Abstract 070: Interaction between Mena, Connexin43, and Rac1 at the Intercalated Disc

Abstract

Background: We previously reported that Mena, a member of Ena/VASP family of actin regulatory protein, is associated with heart failure (HF). Mena is localized to the intercalated disc (ICD) and interacts with ICD proteins implicated in HF. The ICD mediates force transmission and electrical coupling between cardiomyocytes. Slowed conduction in HF is associated with Cx43 remodeling, the predominant connexin isoform in the heart. Mena-/- mice develop cardiac dysfunction, conduction abnormalities, ICD disorganization, and Cx43 lateralization.
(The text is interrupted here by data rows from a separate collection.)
(** The probing loop, started at [count] with all lower names in use,
    stops at the first free name once the fuel covers the files left. *)
Lemma probe_loop fuel count h :
  (∀ m, 1 ≤ m < count → vidFname_of m ∈ files w) →
  size (files w) < fuel + (count - 1) → 1 ≤ count →
  ∃ n, while fuel (λ c, os_path_exists w (vidFname_of c))
                  (λ c, mret (S c)) count h = (Ok n, [])
       ∧ first_free w count n.
Proof.
  revert count h. induction fuel as [|fuel IH]; intros count h Hused Hfuel Hpos.
  - exfalso. assert (count - 1 ≤ size (files w)); [|simpl in *; lia].
    apply used_names_bound. intros m Hm. apply Hused. lia.
  - simpl. unfold os_path_exists. case_bool_decide as Hex.
    + destruct (IH (S count) (h ++ [])) as (n & Hrun & Hle & Hfree & Hlow).
      * intros m Hm. destruct (decide (m = count)) as [->|]; [done|].
        apply Hused. lia.
      * lia.
      * lia.
      * exists n. split.
        { by eapply bind_ok; [reflexivity | exact Hrun |]. }
        split; [lia|]. split; [done|]. intros m Hm.
        destruct (decide (m = count)) as [->|]; [done|]. apply Hlow. lia.
    + exists count. split; [done|]. split; [done|]. split; [done|].
      intros m Hm. lia.
Qed.

Lemma reserve_count_spec fuel h :
  size (files w) < fuel →
  ∃ n, reserve_count w fuel h = (Ok n, []) ∧ first_free w 1 n.
Proof.
  intros Hfuel. apply probe_loop; [intros m Hm; lia | lia | done].
Qed.

Lemma reserve_name_spec fuel h :
  size (files w) < fuel →
  ∃ n, reserve_name w fuel h = (Ok (vidFname_of n), []) ∧ first_free w 1 n.
Proof.
  intros Hfuel. destruct (reserve_count_spec fuel h Hfuel) as (n & Hrun & Hn).
  exists n. split; [|done]. unfold reserve_name.
  by eapply bind_ok; [exact Hrun | reflexivity |].
Qed.

End OutputName.

(** C4: the name reservation of lines 113-118 returns, with no event of
    its own, the name output<n>.h264 for the smallest counter n, counted
    from 1 in steps of 1, for which no such file exists; the result depends
    on the existing files only (not on the trace so far, the rest of the
    world or the surplus of fuel). *)
Theorem reserve_name_lowest_unused (w : World) (fuel : nat) (h : list event) :
  size (files w) < fuel →
  ∃ n, reserve_name w fuel h = (Ok ("output" +:+ Py.str n +:+ ".h264"), [])
       ∧ 1 ≤ n
       ∧ (("output" +:+ Py.str n +:+ ".h264") ∉ files w)
       ∧ (∀ m, 1 ≤ m < n → ("output" +:+ Py.str m +:+ ".h264") ∈ files w)
       ∧ (∀ w' fuel' h', files w' = files w → size (files w') < fuel' →
            reserve_name w' fuel' h' = reserve_name w fuel h).
Proof.
  intros Hfuel.
  destruct (reserve_name_spec w fuel h Hfuel) as (n & Hrun & Hn).
  exists n. destruct Hn as (Hle & Hfree & Hlow).
  split; [exact Hrun|]. split; [done|]. split; [exact Hfree|].
  split; [exact Hlow|].
  intros w' fuel' h' Hfiles Hfuel'.
  destruct (reserve_name_spec w' fuel' h' Hfuel') as (n' & Hrun' & Hn').
  rewrite Hrun, Hrun'. do 2 f_equal. f_equal.
  apply (first_free_unique w 1); [|done].
  unfold first_free in *. by rewrite <-Hfiles.
Qed.

Lemma reserve_name_lowest_unused_witness :
  size (files used_world) < 4 ∧
  ∃ n, reserve_name used_world 4 [] = (Ok ("output" +:+ Py.str n +:+ ".h264"), [])
       ∧ 1 ≤ n
       ∧ (("output" +:+ Py.str n +:+ ".h264") ∉ files used_world)
       ∧ (∀ m, 1 ≤ m < n →
            ("output" +:+ Py.str m +:+ ".h264") ∈ files used_world)
       ∧ (∀ w' fuel' h', files w' = files used_world →
            size (files w') < fuel' →
            reserve_name w' fuel' h' = reserve_name used_world 4 []).
Proof.
  assert (size (files used_world) < 4) as Hfuel by (vm_compute; lia).
  split; [exact Hfuel|].
  exact (reserve_name_lowest_unused used_world 4 [] Hfuel).
Defined.

(** C5: probing twice while the files stay as they are gives the same
    path both times (whatever happened in between and whatever the surplus
    of fuel), and no probe adds an event; once the returned path
    output<n>.h264 exists, the probe gives output<n'>.h264 for the next
    counter n' above n that was unused. *)
Theorem reserve_name_idempotent (w : World) (fuel1 fuel2 : nat)
    (h1 h2 : list event) :
  size (files w) < fuel1 → size (files w) < fuel2 →
  ∃ n, reserve_name w fuel1 h1 = (Ok (vidFname_of n), [])
       ∧ reserve_name w fuel2 h2 = (Ok (vidFname_of n), [])
       ∧ ∀ w' fuel' h',
           files w' = {[ vidFname_of n ]} ∪ files w →
           size (files w') < fuel' →
           ∃ n', reserve_name w' fuel' h' = (Ok (vidFname_of n'), [])
                 ∧ n < n'
                 ∧ (vidFname_of n' ∉ files w)
                 ∧ (∀ m, n < m < n' → vidFname_of m ∈ files w).
Proof.
  intros Hfuel1 Hfuel2.
  destruct (reserve_name_spec w fuel1 h1 Hfuel1) as (n & Hrun1 & Hn).
  destruct (reserve_name_spec w fuel2 h2 Hfuel2) as (n2 & Hrun2 & Hn2).
  assert (n2 = n) as -> by eauto using first_free_unique.
  exists n. split; [done|]. split; [done|].
  intros w' fuel' h' Hfiles Hfuel'.
  destruct (reserve_name_spec w' fuel' h' Hfuel') as (n' & Hrun' & Hn').
  exists n'. split; [done|].
  destruct Hn as (Hle & Hfree & Hlow), Hn' as (Hle' & Hfree' & Hlow').
  rewrite Hfiles in Hfree', Hlow'.
  assert (n < n') as Hlt.
  { destruct (Nat.lt_trichotomy n n') as [?|[<-|Hgt]]; [done|..].
    - destruct Hfree'. by apply elem_of_union_l, elem_of_singleton.
    - destruct Hfree'. apply elem_of_union_r, Hlow. lia. }
  split; [done|].
  split; [intros Hin; apply Hfree'; by apply elem_of_union_r|].
  intros m Hm. specialize (Hlow' m ltac:(lia)).
  apply elem_of_union in Hlow' as [Heq%elem_of_singleton|]; [|done].
  apply (inj vidFname_of) in Heq. lia.
Qed.

Lemma reserve_name_idempotent_witness :
  ∃ n, reserve_name used_world 4 [] = (Ok (vidFname_of n), [])
       ∧ reserve_name used_world 7 [Print "Tello Test Program"]
         = (Ok (vidFname_of n), [])
       ∧ ∀ w' fuel' h',
           files w' = {[ vidFname_of n ]} ∪ files used_world →
           size (files w') < fuel' →
           ∃ n', reserve_name w' fuel' h' = (Ok (vidFname_of n'), [])
                 ∧ n < n'
                 ∧ (vidFname_of n' ∉ files used_world)
                 ∧ (∀ m, n < m < n' → vidFname_of m ∈ files used_world).
Proof.
  apply (reserve_name_idempotent used_world 4 7 [] [Print "Tello Test Program"]);
    vm_compute; lia.
Defined.

Example reserve_name_used_world :
  reserve_name used_world 4 [] = (Ok "output3.h264", []).
Proof. vm_compute. reflexivity. Qed.

(** * The command loop (lines 120-151) *)

Ltac unfold_script :=
  cbv [mbind M_bind mret M_ret emit history sys_exit raise out_of_fuel
       print sleep popen communicate wait socket_socket sock_bind
       sock_sendto sock_recvfrom Py.encode_utf8 Py.decode_utf8
       fst snd tello_address negb andb orb];
  cbn [app running pendingCommands vidProc lookup list_lookup head default
       delete list_delete length];
  unfold id.

Section Loop.

Variable w : World.
Variable vidFname : string.

Lemma substring_length (n : nat) (s : string) :
  String.length (String.substring 0 n s) ≤ n.
Proof.
  revert s. induction n as [|n IH]; intros [|a s]; simpl; try lia.
  specialize (IH s). lia.
Qed.

Lemma loop_body_empty simulate run vp h :
  loop_body w simulate vidFname
    {| running := run; pendingCommands := []; vidProc := vp |} h
  = (Ok {| running := false; pendingCommands := []; vidProc := vp |}, []).
Proof. reflexivity. Qed.

Lemma loop_body_simulate run cmd rest vp h :
  loop_body w true vidFname
    {| running := run; pendingCommands := cmd :: rest; vidProc := vp |} h
  = (Ok {| running := run; pendingCommands := rest; vidProc := vp |},
     sim_block cmd).
Proof.
  unfold loop_body. cbn [pendingCommands length].
  rewrite bool_decide_true by lia. unfold_script.
  by destruct (bool_decide (cmd = "streamon")).
Qed.

Lemma received_length cmd h : String.length (received w cmd h) ≤ 1518.
Proof. apply substring_length. Qed.

Lemma loop_body_plain_eq run cmd rest vp h :
  cmd ≠ "streamon" →
  loop_body w false vidFname
    {| running := run; pendingCommands := cmd :: rest; vidProc := vp |} h
  = (Ok {| running := run; pendingCommands := rest; vidProc := vp |},
     exchange cmd (received w cmd h)).
Proof.
  intros Hcmd. unfold loop_body. cbn [pendingCommands length].
  rewrite bool_decide_true by lia. unfold_script.
  rewrite bool_decide_false by done. reflexivity.
Qed.

Lemma popen_count_exchange h cmd data :
  popen_count (h ++ exchange cmd data ++ [Sleep 5]) = popen_count h.
Proof.
  unfold popen_count. rewrite filter_app, length_app.
  unfold exchange. simpl. lia.
Qed.

Lemma loop_body_streamon_eq run rest vp h :
  loop_body w false vidFname
    {| running := run; pendingCommands := "streamon" :: rest;
       vidProc := vp |} h
  = let pid := popen_count h in
    (if installed w "ffmpeg"
     then Ok {| running := run; pendingCommands := rest;
                vidProc := Some pid |}
     else Raise "FileNotFoundError",
     exchange "streamon" (received w "streamon" h)
     ++ [Sleep 5; Popen pid (ffmpeg_args vidFname)]).
Proof.
  unfold loop_body. cbn [pendingCommands length].
  rewrite bool_decide_true by lia. unfold_script.
  rewrite bool_decide_true by done.
  change (head (ffmpeg_args vidFname)) with (Some "ffmpeg").
  cbn [from_option]. cbv zeta.
  rewrite <-(popen_count_exchange h "streamon" (received w "streamon" h)).
  unfold exchange, received. rewrite <-!(assoc_L (++)). cbn [app].
  by destruct (installed w "ffmpeg").
Qed.

Lemma loop_body_plain run cmd rest vp h :
  cmd ≠ "streamon" →
  ∃ data, String.length data ≤ 1518 ∧
    loop_body w false vidFname
      {| running := run; pendingCommands := cmd :: rest; vidProc := vp |} h
    = (Ok {| running := run; pendingCommands := rest; vidProc := vp |},
       exchange cmd data).
Proof.
  intros Hcmd. exists (received w cmd h).
  split; [apply received_length | by apply loop_body_plain_eq].
Qed.

Lemma loop_body_streamon run rest vp h :
  ∃ data, String.length data ≤ 1518 ∧
    loop_body w false vidFname
      {| running := run; pendingCommands := "streamon" :: rest;
         vidProc := vp |} h
    = let pid := popen_count h in
      (if installed w "ffmpeg"
       then Ok {| running := run; pendingCommands := rest;
                  vidProc := Some pid |}
       else Raise "FileNotFoundError",
       exchange "streamon" data ++ [Sleep 5; Popen pid (ffmpeg_args vidFname)]).
Proof.
  exists (received w "streamon" h).
  split; [apply received_length | apply loop_body_streamon_eq].
Qed.

Lemma while_stop {S} fuel (cond : S → bool) (body : S → M S) st h :
  cond st = false → while (Datatypes.S fuel) cond body st h = (Ok st, []).
Proof. intros Hc. simpl. by rewrite Hc. Qed.

Lemma while_step {S} fuel (cond : S → bool) (body : S → M S) st h :
  cond st = true →
  while (Datatypes.S fuel) cond body st h
  = (body st ≫= while fuel cond body) h.
Proof. intros Hc. simpl. by rewrite Hc. Qed.

(** The loop in simulate mode: two prints per command. *)
Lemma while_simulate cmds fuel vp h :
  length cmds + 2 ≤ fuel →
  while fuel running (loop_body w true vidFname)
    {| running := true; pendingCommands := cmds; vidProc := vp |} h
  = (Ok {| running := false; pendingCommands := []; vidProc := vp |},
     cmds ≫= sim_block).
Proof.
  revert fuel h. induction cmds as [|cmd cmds IH]; intros fuel h Hfuel.
  - destruct fuel as [|[|fuel]]; [simpl in Hfuel; lia..|].
    rewrite while_step by done.
    eapply bind_ok; [apply loop_body_empty | by apply while_stop | done].
  - destruct fuel as [|fuel]; [simpl in Hfuel; lia|].
    rewrite while_step by done.
    eapply bind_ok; [apply loop_body_simulate | apply IH | done].
    simpl in Hfuel. lia.
Qed.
We hypothesized that: 1) Mena’s interaction with the cytoskeleton is critical for ICD stabilization and maintenance of electrical function; 2) Mena may modulate signal(s) from the cardiac sarcolemma to the ICD for control of expression and localization of Cx43 through the regulation of the small GTPase Rac1. Methods and Results: Interaction of Mena with Cx43 and Rac1 was evaluated in neonatal rat ventricular myocytes (NRVM), HeLa cells, and in transgenic mice overexpressing constitutively active V12Rac1 (RacET). Pull down assay using GST-PAK1 demonstrated a direct association of Mena with active Rac1-GTP in vitro. In NRVMs, siRNA knockdown of Mena significantly increased activity of Rac1-GTPase by 2-fold (p=0.05, n=5). Western blot analysis revealed increased total Cx43 expression in Mena siRNA (1.11±0.2) compared to scramble (0.33±0.1, p<0.01, n=5). Enhanced Cx43 expression was associated with increased rate of recovery after photobleaching between cardiomyocytes by gap-FRAP analysis (Tau 153.0±4.8 vs. 73.0±1.8 sec, p<0.0001). Ongoing experiments with optical mapping of NRVM monolayers will determine whether conduction velocity may be enhanced after Mena knockdown. Confocal imaging revealed altered Cx43 trafficking and localization with Mena knockdown. Additionally in ventricles of RacET hearts, Mena expression was increased by 59% (p=0.01, n=4) compared to control, along with lateral redistribution of Cx43. Conclusions: Our results suggest that Mena is a critical regulator of the ICD at the intersection of Cx43 and Rac1. Increased Rac1 activation is associated with lateralized Cx43, and enhanced cellular coupling. Mena may modulate Cx43 localization through the regulation of Rac1 activity.